-- Entries shown follows --
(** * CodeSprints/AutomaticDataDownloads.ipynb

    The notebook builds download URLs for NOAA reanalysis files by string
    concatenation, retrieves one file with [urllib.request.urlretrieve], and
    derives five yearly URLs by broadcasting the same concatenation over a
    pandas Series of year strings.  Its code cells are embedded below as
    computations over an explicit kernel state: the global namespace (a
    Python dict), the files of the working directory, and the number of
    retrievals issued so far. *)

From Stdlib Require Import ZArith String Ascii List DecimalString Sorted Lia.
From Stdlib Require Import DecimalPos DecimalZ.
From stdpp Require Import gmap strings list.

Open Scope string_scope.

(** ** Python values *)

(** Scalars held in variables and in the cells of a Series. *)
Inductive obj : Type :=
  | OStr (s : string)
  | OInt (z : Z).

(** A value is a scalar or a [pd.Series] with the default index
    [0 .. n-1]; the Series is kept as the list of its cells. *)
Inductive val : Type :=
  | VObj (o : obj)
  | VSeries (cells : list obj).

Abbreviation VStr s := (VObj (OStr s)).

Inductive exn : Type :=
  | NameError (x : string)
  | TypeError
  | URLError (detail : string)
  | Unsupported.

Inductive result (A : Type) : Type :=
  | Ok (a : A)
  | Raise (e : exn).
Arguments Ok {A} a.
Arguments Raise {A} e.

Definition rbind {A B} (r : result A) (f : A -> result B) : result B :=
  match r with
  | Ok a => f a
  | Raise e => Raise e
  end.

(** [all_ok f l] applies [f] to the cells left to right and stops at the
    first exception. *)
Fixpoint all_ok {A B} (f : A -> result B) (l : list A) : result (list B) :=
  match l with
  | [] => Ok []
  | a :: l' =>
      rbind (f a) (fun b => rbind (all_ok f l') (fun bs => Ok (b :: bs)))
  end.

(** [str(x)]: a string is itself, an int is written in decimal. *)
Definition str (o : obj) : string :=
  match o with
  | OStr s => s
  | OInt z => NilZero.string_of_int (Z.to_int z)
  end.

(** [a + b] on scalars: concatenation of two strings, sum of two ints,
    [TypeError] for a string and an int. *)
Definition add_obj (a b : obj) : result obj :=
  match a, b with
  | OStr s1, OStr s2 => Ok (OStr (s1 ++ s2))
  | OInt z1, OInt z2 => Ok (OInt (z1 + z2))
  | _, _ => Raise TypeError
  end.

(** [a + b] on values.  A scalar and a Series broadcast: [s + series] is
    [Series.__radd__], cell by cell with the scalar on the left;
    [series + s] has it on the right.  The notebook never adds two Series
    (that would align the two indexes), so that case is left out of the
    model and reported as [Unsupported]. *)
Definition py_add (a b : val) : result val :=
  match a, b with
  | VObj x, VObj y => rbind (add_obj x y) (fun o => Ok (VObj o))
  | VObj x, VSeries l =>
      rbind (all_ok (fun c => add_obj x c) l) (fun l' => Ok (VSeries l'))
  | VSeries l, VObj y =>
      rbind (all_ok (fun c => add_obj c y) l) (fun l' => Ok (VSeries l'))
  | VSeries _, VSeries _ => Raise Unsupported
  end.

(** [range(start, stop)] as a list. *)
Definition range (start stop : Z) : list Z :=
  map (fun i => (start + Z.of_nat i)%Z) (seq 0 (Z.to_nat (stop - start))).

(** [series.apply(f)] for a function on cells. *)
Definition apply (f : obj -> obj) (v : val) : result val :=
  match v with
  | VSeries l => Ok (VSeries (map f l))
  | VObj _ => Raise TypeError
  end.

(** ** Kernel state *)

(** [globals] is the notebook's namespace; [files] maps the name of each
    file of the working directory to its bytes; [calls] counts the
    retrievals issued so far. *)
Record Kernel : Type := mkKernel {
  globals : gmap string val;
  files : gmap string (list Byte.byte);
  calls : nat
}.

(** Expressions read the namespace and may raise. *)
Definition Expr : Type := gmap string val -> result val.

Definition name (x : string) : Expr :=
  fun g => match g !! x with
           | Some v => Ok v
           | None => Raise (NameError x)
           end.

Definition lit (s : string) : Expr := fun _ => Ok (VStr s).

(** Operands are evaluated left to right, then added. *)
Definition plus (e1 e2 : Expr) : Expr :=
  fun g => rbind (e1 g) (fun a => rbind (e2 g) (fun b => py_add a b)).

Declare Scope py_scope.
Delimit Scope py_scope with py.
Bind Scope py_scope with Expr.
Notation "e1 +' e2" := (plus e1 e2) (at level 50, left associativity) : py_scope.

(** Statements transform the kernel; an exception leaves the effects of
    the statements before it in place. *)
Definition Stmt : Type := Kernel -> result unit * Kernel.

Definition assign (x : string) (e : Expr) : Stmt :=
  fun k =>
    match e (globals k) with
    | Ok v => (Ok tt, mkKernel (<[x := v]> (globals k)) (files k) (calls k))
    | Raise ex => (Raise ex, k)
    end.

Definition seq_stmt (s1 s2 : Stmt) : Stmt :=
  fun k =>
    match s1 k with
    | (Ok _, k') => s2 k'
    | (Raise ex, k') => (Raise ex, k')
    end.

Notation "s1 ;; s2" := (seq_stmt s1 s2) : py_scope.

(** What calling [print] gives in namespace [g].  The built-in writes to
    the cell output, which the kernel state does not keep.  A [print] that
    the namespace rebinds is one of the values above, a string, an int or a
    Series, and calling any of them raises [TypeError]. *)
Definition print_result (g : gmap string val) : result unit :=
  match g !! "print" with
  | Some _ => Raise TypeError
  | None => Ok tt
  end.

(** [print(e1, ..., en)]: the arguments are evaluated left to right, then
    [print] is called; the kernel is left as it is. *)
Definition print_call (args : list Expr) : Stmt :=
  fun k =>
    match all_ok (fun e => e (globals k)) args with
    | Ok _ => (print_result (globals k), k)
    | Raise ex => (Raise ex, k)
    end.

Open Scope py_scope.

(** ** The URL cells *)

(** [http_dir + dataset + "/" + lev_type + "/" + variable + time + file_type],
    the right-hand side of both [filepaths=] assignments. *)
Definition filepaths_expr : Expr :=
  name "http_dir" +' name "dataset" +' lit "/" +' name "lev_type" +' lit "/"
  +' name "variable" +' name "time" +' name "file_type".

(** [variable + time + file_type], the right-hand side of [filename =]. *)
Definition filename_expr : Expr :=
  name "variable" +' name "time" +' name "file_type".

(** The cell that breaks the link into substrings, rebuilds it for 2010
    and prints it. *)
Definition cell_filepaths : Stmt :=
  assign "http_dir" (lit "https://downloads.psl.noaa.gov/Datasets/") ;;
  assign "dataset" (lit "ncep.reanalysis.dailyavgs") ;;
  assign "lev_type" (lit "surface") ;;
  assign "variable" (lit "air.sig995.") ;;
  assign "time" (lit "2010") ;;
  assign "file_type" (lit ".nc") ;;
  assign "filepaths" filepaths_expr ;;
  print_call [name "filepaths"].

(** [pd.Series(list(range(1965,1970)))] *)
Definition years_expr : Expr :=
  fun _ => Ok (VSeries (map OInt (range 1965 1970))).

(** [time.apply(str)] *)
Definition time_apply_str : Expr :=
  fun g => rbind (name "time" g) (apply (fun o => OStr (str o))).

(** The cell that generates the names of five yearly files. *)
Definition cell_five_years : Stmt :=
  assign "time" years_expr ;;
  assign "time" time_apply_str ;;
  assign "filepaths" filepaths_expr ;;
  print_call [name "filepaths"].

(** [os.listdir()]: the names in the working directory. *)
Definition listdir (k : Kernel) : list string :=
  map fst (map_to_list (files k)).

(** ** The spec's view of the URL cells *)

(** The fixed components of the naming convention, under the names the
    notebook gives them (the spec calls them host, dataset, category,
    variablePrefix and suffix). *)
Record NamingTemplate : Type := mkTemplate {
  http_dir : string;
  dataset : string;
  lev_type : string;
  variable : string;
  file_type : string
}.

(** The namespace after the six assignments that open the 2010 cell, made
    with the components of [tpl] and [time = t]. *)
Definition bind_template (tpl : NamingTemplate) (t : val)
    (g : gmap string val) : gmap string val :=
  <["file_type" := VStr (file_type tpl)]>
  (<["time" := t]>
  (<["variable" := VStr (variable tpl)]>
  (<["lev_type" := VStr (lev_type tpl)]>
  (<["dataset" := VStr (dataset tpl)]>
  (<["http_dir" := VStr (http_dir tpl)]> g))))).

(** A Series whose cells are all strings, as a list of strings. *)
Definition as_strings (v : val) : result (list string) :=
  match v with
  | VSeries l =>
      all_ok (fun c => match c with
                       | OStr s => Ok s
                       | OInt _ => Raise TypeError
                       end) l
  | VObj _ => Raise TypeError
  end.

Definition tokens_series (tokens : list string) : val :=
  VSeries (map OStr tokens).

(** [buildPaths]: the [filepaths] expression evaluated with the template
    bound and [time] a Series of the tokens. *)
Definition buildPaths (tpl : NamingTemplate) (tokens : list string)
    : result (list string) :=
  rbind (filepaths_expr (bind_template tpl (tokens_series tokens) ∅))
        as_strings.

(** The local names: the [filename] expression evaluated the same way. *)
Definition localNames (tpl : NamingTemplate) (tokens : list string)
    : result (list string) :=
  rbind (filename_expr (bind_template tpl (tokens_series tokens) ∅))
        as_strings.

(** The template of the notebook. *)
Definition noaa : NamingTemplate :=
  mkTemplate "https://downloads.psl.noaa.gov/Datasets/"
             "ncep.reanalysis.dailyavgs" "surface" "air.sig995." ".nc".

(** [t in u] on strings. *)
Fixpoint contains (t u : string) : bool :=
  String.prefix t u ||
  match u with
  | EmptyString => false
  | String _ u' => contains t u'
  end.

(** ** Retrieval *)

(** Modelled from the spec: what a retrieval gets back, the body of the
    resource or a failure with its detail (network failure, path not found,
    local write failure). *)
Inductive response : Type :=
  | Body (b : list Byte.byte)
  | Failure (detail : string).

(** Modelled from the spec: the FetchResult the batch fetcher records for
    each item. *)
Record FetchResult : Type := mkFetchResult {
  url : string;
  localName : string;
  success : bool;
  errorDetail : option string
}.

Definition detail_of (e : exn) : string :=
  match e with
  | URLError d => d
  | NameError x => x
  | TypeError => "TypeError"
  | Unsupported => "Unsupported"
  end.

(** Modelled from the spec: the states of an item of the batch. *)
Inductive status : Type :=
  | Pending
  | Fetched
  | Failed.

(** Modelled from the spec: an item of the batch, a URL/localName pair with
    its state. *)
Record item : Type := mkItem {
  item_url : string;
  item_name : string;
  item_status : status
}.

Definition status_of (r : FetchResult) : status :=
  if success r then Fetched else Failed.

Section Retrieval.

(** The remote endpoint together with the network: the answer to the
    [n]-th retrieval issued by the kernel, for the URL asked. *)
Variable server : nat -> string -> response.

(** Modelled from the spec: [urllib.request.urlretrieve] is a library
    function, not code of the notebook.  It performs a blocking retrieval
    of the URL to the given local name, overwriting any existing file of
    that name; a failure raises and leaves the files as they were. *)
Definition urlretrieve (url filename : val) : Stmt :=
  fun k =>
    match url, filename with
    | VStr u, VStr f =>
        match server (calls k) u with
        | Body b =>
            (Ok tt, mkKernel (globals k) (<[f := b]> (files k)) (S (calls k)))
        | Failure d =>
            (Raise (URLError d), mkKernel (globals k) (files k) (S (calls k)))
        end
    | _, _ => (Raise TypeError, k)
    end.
-- Entries shown concluded --
-- Entries shown follows --
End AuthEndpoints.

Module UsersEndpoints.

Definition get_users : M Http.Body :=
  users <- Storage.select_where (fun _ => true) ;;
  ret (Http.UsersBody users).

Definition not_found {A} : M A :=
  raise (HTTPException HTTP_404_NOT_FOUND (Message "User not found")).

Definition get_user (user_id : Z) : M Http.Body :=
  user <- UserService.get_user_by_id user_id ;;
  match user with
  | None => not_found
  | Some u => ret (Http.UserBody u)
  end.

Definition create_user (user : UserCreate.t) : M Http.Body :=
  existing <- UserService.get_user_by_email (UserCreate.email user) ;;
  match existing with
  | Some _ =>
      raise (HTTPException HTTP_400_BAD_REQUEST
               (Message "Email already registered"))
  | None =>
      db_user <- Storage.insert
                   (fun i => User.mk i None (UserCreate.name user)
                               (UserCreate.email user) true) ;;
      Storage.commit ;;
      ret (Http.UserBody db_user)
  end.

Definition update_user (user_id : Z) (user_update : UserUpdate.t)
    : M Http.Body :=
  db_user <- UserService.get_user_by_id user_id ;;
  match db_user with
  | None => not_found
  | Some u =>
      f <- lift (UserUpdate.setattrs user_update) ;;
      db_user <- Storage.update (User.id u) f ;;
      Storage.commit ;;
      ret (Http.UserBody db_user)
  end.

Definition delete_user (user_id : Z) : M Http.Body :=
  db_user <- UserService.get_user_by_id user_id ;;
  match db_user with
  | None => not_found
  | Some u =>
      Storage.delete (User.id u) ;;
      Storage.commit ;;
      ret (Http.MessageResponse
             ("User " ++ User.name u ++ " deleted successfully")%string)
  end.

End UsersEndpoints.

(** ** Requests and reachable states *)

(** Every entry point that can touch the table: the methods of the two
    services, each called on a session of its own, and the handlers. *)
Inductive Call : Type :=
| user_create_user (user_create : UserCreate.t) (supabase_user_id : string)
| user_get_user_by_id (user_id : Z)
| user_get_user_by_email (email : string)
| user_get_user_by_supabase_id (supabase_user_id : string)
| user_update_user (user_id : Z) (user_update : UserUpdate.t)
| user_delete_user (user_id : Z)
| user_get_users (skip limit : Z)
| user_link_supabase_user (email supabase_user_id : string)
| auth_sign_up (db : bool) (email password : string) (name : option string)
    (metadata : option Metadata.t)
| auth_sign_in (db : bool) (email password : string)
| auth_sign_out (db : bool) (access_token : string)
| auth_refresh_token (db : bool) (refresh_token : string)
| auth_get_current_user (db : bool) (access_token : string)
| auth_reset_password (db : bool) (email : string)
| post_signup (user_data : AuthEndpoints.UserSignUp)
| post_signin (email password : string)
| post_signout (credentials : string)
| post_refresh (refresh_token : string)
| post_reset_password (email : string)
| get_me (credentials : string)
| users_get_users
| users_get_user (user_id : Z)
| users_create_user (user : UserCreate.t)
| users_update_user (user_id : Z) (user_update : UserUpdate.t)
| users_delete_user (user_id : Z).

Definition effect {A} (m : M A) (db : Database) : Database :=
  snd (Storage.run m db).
-- Entries shown concluded --
-- Entries shown follows --
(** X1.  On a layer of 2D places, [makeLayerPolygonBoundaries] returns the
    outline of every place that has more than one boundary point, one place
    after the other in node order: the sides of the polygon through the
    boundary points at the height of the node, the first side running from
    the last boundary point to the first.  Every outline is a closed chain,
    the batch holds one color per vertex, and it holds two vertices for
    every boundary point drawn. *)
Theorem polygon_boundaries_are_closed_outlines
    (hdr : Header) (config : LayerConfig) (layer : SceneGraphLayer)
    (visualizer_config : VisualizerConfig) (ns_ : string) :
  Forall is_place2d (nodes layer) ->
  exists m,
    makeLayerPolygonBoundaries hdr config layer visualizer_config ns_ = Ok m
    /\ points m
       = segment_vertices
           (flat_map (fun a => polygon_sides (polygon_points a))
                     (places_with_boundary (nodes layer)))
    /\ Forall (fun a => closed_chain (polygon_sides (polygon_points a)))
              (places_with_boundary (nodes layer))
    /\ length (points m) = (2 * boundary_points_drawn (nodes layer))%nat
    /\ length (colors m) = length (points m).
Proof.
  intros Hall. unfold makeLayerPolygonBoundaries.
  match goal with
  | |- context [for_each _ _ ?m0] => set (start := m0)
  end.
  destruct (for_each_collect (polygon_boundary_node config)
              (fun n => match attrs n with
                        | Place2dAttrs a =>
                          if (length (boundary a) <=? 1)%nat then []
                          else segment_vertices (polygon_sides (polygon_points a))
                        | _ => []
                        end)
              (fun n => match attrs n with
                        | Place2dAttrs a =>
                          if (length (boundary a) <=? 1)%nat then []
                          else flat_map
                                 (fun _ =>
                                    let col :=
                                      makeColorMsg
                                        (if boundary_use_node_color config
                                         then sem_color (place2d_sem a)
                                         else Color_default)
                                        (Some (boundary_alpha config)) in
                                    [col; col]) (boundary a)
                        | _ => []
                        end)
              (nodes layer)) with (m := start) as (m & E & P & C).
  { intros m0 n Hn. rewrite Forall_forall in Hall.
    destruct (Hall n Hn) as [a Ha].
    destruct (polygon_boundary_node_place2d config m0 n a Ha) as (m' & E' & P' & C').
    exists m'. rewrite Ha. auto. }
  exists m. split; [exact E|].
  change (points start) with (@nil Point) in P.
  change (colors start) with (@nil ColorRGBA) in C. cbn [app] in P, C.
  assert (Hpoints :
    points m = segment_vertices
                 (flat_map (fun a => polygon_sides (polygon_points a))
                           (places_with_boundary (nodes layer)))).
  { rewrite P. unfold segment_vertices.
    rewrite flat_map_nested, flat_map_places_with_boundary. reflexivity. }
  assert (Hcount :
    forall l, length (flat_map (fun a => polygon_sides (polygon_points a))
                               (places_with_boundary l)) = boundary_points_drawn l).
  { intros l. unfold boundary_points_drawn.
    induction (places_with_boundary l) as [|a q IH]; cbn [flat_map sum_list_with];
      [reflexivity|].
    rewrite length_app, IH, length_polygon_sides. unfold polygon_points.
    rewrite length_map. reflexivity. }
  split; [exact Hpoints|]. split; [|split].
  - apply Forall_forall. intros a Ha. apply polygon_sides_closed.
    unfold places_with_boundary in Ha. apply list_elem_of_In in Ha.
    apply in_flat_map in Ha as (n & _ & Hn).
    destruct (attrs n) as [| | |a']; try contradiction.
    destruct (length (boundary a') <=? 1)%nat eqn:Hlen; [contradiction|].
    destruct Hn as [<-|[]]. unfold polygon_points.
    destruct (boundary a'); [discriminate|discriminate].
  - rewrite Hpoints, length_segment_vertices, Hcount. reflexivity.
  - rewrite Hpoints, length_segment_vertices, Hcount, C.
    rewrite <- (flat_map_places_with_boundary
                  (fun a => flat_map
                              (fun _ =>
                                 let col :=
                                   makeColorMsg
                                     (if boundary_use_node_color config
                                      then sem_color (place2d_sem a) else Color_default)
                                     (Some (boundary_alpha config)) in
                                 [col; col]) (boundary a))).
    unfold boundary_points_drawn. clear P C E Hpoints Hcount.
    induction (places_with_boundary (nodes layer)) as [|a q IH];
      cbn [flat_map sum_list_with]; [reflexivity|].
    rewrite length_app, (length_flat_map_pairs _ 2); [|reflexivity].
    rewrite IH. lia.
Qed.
-- Entries shown concluded --
__Problem details__. State, as a bare number, how many lines of the records above include "plus".

__Exercise response__. 2